* Task to carry out:
Output only the lines below that start at the line containing "wf_sparse σ W" and end at the line containing "destruct (bool_decide _); [|done].", with both ends kept.

** Opening Extracted material block **

Lemma calculate_diffusion_map_snapshot (σ σ' : np_state rng) W W' k alpha solver seed :
  wf_sparse σ W → wf_sparse σ' W' → sp_ncols W = sp_nrows W →
  snapshot σ W = snapshot σ' W' →
  (calculate_diffusion_map randomized_svd eigsh seed_state uniform
     W k alpha solver seed σ).1
  = (calculate_diffusion_map randomized_svd eigsh seed_state uniform
       W' k alpha solver seed σ').1.
Proof.
  intros Hwf Hwf' Hsq Hsnap. rewrite !calculate_diffusion_map_unfold.
  rewrite <- (connected_components_snapshot σ σ' W W' Hsnap).
  destruct (connected_components W) as [nc|e]; [|done].
  destruct (bool_decide _); [|done].
  destruct (normalized_affinity_snapshot σ σ' W W' Hwf Hwf' Hsq Hsnap)
    as (Wn & σ1 & Wn' & σ1' & d & dh & -> & -> & Hsnap1).
  pose proof (decompose_snapshot σ1 σ1' Wn Wn' k solver seed Hsnap1) as Hdec.
  destruct (decompose _ _ _ _ Wn _ _ _ _) as [[[La U]|e] σ2];
    destruct (decompose _ _ _ _ Wn' _ _ _ _) as [[[La' U']|e'] σ2']; simpl in *;
    try discriminate.
  - by injection Hdec as -> ->.
  - by injection Hdec as ->.
Qed.

(** X9. Let the slot [W_<rep>] hold a square sparse matrix. When [diffmap]
    has returned, [diffmap] with the same arguments, on the container and in
    the state of numpy the first call has left, returns again and leaves the
    container as it is: the coordinates and the eigenvalues it computes are
    those of the first call. *)
Theorem diffmap_again_changes_nothing k rep alpha solver seed data (σ : np_state rng)
    V data1 σ1 :
  uns data !! ("W_" +:+ rep) = Some (UnsSparse V) →
  wf_matrix V → sp_ncols V = sp_nrows V →
  diffmap randomized_svd eigsh seed_state uniform k rep alpha solver seed (data, σ)
    = (Ok tt, (data1, σ1)) →
  ∃ σ2,
    diffmap randomized_svd eigsh seed_state uniform k rep alpha solver seed (data1, σ1)
      = (Ok tt, (data1, σ2)).
Proof.
  intros HV Hwf Hsq. rewrite !diffmap_unfold, HV. cbv zeta.
  pose proof (calculate_diffusion_map_snapshot
                (load (sp_data V) σ) (load (sp_data V) σ1)
                (in_buffer V (fresh (dom (heap σ)))) (in_buffer V (fresh (dom (heap σ1))))
                k alpha solver seed (in_buffer_wf σ V Hwf) (in_buffer_wf σ1 V Hwf) Hsq)
    as Hsame.
  destruct (calculate_diffusion_map _ _ _ _ _ _ _ _ _ (load (sp_data V) σ))
    as [[[Phi La]|e] σ'] eqn:Hrun; [|done].
  destruct (decide _) as [Hlen|]; [|done].
  intros [= <- <-]. simpl.
  rewrite lookup_insert_ne by done. rewrite HV.
  destruct (calculate_diffusion_map _ _ _ _ _ _ _ _ _ (load (sp_data V) σ'))
    as [r σ2] eqn:Hrun'. simpl in Hsame. rewrite <- Hsame.
  - rewrite decide_True by done. exists σ2. do 2 f_equal.
    unfold set_uns, set_obsm. simpl. by rewrite !insert_insert_eq.
  - destruct V. unfold snapshot, in_buffer, load, buffer. simpl.
    by rewrite !lookup_insert_eq.
Qed.
End Reproducible.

** Closing Extracted material block **

* Answer to the exercise:
  wf_sparse σ W → wf_sparse σ' W' → sp_ncols W = sp_nrows W →
  snapshot σ W = snapshot σ' W' →
  (calculate_diffusion_map randomized_svd eigsh seed_state uniform
     W k alpha solver seed σ).1
  = (calculate_diffusion_map randomized_svd eigsh seed_state uniform
       W' k alpha solver seed σ').1.
Proof.
  intros Hwf Hwf' Hsq Hsnap. rewrite !calculate_diffusion_map_unfold.
  rewrite <- (connected_components_snapshot σ σ' W W' Hsnap).
  destruct (connected_components W) as [nc|e]; [|done].
  destruct (bool_decide _); [|done].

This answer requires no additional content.